Sophie Calle’s Take Care of Yourself was first exhibited at the 2007 Venice Biennale. The exhibition at Paula Cooper in Chelsea is the installation’s U.S. debut. The title is taken from the last line of a “break-up” email Calle received from a former lover, and the content addresses her inability to respond to the email. The body of work is constructed from 107 interpretations of the email. The invited interpreters are all women whose careers range from notable artists, authors, and performers, to those less publicly known including scholars, lawyers and scientists. Each interpretation is exhibited, either in text, pictorial analysis or video, and is accompanied by a photographed portrait of the interpreter.

Calle’s work consistently addresses intimacy, relationships, gender and identity and this exhibition is no exception. In addition, the notions of confidentiality; public vs. private experience; and the increasing inability of today’s society to cope with human experience are also brought into question. In the face of loss, Calle assembles her tribe to share the experience, acknowledge the loss and assess the situation.

One may interpret the dissemination of the email as a violation of the author’s privacy, yet despite guarantees of confidentiality, anything disseminated via electronic media is susceptible to examination at some time.

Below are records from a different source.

(** ** What a successful parse returns *)

Lemma parse_loop_success (components : list gostring)
    (result r : DerivationPath) :
  parse_loop components result = (r, None) ->
  exists added, r = result ++ added
    /\ List.length added = List.length components
    /\ uint32_path added.
Proof.
  revert result. induction components as [|c components IH]; intros result H.
  - cbn in H. inversion H. exists []. rewrite app_nil_r.
    repeat split. constructor.
  - cbn [parse_loop] in H. destruct (parseComponent c) as [[value bigval]|err];
      [|discriminate].
    destruct (IH _ H) as (added & -> & Hlen & Hu).
    exists (uint32 (value + uint32 (big.Uint64 bigval)) :: added).
    rewrite <- app_assoc. repeat split.
    + cbn. rewrite Hlen. reflexivity.
    + constructor; [|exact Hu]. unfold is_uint32, uint32.
      apply Z.mod_pos_bound. lia.
Qed.

Lemma parse_remaining_success (components : list gostring)
    (result r : DerivationPath) :
  parse_remaining components result = (r, None) ->
  exists added, r = result ++ added /\ added <> [] /\ uint32_path added.
Proof.
  unfold parse_remaining. destruct components as [|c components];
    [discriminate|].
  cbn [List.length Nat.eqb]. intros H.
  destruct (parse_loop_success _ _ _ H) as (added & E & Hlen & Hu).
  exists added. repeat split; try assumption.
  intros ->. discriminate.
Qed.

(** A successful parse returns the base path, or nothing for an absolute
    path, followed by at least one index. *)
Lemma Parse_success (path : gostring) (base : list DerivationPath)
    (r : DerivationPath) :
  ParseDerivationPath path base = (r, None) ->
  exists prefix added,
    r = prefix ++ added /\ added <> [] /\ uint32_path added
    /\ (prefix = [] \/ exists rest, base = prefix :: rest).
Proof.
  unfold ParseDerivationPath. cbv zeta.
  destruct (switch_case _); try discriminate.
  - intros H. destruct (parse_remaining_success _ _ _ H) as (added & E & Hne & Hu).
    exists [], added. auto.
  - destruct base as [|base0 rest]; [discriminate|].
    intros H. destruct (parse_remaining_success _ _ _ H) as (added & E & Hne & Hu).
    exists base0, added. cbn [app] in E. repeat split; try assumption.
    right. exists rest. reflexivity.
Qed.

(** ** The claims about parsing and the canonical text *)

(** C1: for every path that a successful call of ParseDerivationPath
    returns (the base paths being sequences of uint32 values), parsing its
    canonical text String() with no base path succeeds and returns the same
    path: String is a left inverse of parsing on what parsing returns. *)
Theorem String_round_trip (path : gostring) (base : list DerivationPath)
    (p : DerivationPath) :
  Forall uint32_path base ->
  ParseDerivationPath path base = (p, None) ->
  ParseDerivationPath (DerivationPath_String p) [] = (p, None).
Proof.
  intros Hbase H.
  destruct (Parse_success _ _ _ H) as (prefix & added & -> & Hne & Hu & Hpre).
  apply Parse_String.
  - apply Forall_app. split; [|exact Hu].
    destruct Hpre as [->|[rest ->]]; [constructor|].
    inversion Hbase; assumption.
  - destruct prefix; [exact Hne|discriminate].
Qed.

Lemma String_round_trip_witness :
  ParseDerivationPath
    (DerivationPath_String [0x8000002C; 0x8000003C; 0x80000000; 0; 0]) []
  = ([0x8000002C; 0x8000003C; 0x80000000; 0; 0], None).
Proof.
  apply (String_round_trip (lit "m/44'/60'/0'/0/0") []).
  - constructor.
  - reflexivity.
Defined.

(** C10: every path that ParseDerivationPath returns without an error
    holds at least one index, whatever the input text and the base path; the
    empty path, whose canonical text is [m], is never a parse result. *)
Theorem Parse_result_nonempty (path : gostring) (base : list DerivationPath)
    (p : DerivationPath) :
  ParseDerivationPath path base = (p, None) ->
  (1 <= List.length p)%nat.
Proof.
  intros H.
  destruct (Parse_success _ _ _ H) as (prefix & added & -> & Hne & _).
  rewrite length_app. destruct added; [contradiction|]. cbn. lia.
Qed.

Lemma Parse_result_nonempty_witness :
  (1 <= List.length [0x8000002C%Z; 0x8000003C%Z])%nat.
Proof.
  apply (Parse_result_nonempty (lit "44'/60'") [[]]).
  reflexivity.
Defined.

(** C9: splitting any text on the slash gives at least one component, so
    the first case of the switch (no components, the EmptyPath error) is
    never taken; the empty text fails with the AmbiguousPath error. *)
Theorem Split_never_empty (path : gostring) :
  (1 <= List.length (strings.Split path (lit "/")))%nat
  /\ switch_case (strings.Split path (lit "/")) <> NoComponents
  /\ forall base, ParseDerivationPath (lit "") base = ([], Some AmbiguousPath).
Proof.
  assert (Hne : strings.Split path (lit "/") <> []).
  { cbn. apply split_loop_nonempty. }
  split; [|split].
  - destruct (strings.Split path (lit "/")); [contradiction|cbn; lia].
  - unfold switch_case. destruct (strings.Split path (lit "/")) as [|c0 cs];
      [contradiction|].
    destruct (gostring_eqb _ _); [discriminate|].
    destruct (gostring_eqb _ _); discriminate.
  - reflexivity.
Qed.

(** C6: parsing [m] alone fails with the EmptyPath error and returns the
    nil path; parsing the relative text 44'/60' with that returned path as
    the base gives the indices 0x8000002C and 0x8000003C. *)
Theorem relative_on_empty_base :
  ParseDerivationPath (lit "m") [] = ([], Some EmptyPath)
  /\ ParseDerivationPath (lit "44'/60'")
       [fst (ParseDerivationPath (lit "m") [])]
     = ([0x8000002C; 0x8000003C], None).
Proof. split; reflexivity. Qed.

(** C5, as the code has it: parsing [/m] fails with the AmbiguousPath error
    and parsing [m/] fails with the InvalidComponent error on the empty
    component; both fail and neither returns a path without an error. *)
Theorem trailing_and_leading_slash (base : list DerivationPath) :
  ParseDerivationPath (lit "/m") base = ([], Some AmbiguousPath)
  /\ ParseDerivationPath (lit "m/") base = ([], Some (InvalidComponent (lit ""))).
Proof. split; reflexivity. Qed.

(** C5, the counterexample: the error of parsing [m/] is neither
    AmbiguousPath nor EmptyPath. *)
Lemma trailing_slash_is_invalid_component :
  ParseDerivationPath (lit "m/") [] = ([], Some (InvalidComponent (lit ""))).
Proof. reflexivity. Qed.

(** ** The range of a component *)

Lemma parseComponent_success (component : gostring) (value bigval : Z) :
  parseComponent component = inl (value, bigval) ->
  value = fst (hardened_split (strings.TrimSpace component))
  /\ big.SetString (snd (hardened_split (strings.TrimSpace component))) 0
     = Some bigval
  /\ (value = 0 \/ value = 2147483648)
  /\ 0 <= bigval <= 4294967295 - value.
Proof.
  rewrite parseComponent_cases. cbv zeta.
  pose proof (hardened_split_offset (strings.TrimSpace component)) as Hoff.
  revert Hoff.
  generalize (fst (hardened_split (strings.TrimSpace component))).
  generalize (snd (hardened_split (strings.TrimSpace component))).
  intros text off Hoff.
  destruct (big.SetString text 0) as [v|]; [|discriminate].
  destruct (Z.ltb_spec v 0); [discriminate|].
  destruct (Z.ltb_spec (4294967295 - off) v); [discriminate|].
  cbn [orb]. intros E. injection E as <- <-.
  split; [reflexivity|]. split; [reflexivity|]. split; [exact Hoff|]. lia.
Qed.

Lemma parseComponent_out_of_range (component : gostring) (v mx : Z) (h : bool) :
  parseComponent component = inr (ComponentOutOfRange v mx h) ->
  let value := fst (hardened_split (strings.TrimSpace component)) in
  big.SetString (snd (hardened_split (strings.TrimSpace component))) 0 = Some v
  /\ mx = 4294967295 - value
  /\ h = negb (value =? 0)
  /\ (v < 0 \/ mx < v).
Proof.
  rewrite parseComponent_cases. cbv zeta.
  generalize (fst (hardened_split (strings.TrimSpace component))).
  generalize (snd (hardened_split (strings.TrimSpace component))).
  intros text off.
  destruct (big.SetString text 0) as [b|]; [|discriminate].
  remember (4294967295 - off) as m eqn:Hm.
  remember (negb (off =? 0)) as hh eqn:Hh.
  destruct (Z.ltb_spec b 0); destruct (Z.ltb_spec m b);
    cbn [orb]; intros E; try discriminate; injection E as <- <- <-;
    (split; [reflexivity|split; [reflexivity|split; [reflexivity|lia]]]).
Qed.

In fact, it is electronic media’s ability to transmit such documents verbatim that communicate the actuality of the author’s intention and thus negate Calle’s ability to mediate the interpretations through a pitched verbal description of the dissolution.

At first blush, one is lured into the belief that they can more successfully apprehend the performative interpretations through the perfectly realized composite video wall. The subtleties of the textual interpretations seem lost if the viewer speaks any language other than French. It is as though one is reading a book jacket while being denied access to the pages and that the number of interpreters matters more than the content they provide. The experience is no different when one attempts to translate the encoded scientific diagrams and schematics. The video components too are actually sparse in the meaning they disclose. Laurie Anderson’s contribution provides neither visual nor verbal narrative, and Jeanne Moreau’s is so studded with evocative pauses and saturated with iconic persona, that meaning is withheld. Here, the notions of apprehension and quantity are actually Calle’s examination of identity. What this body of work so subtly conveys is that ultimately, despite the scale, sympathy and variety of one’s council, loss is rarely understood or mediated and remains a solitary and personal experience.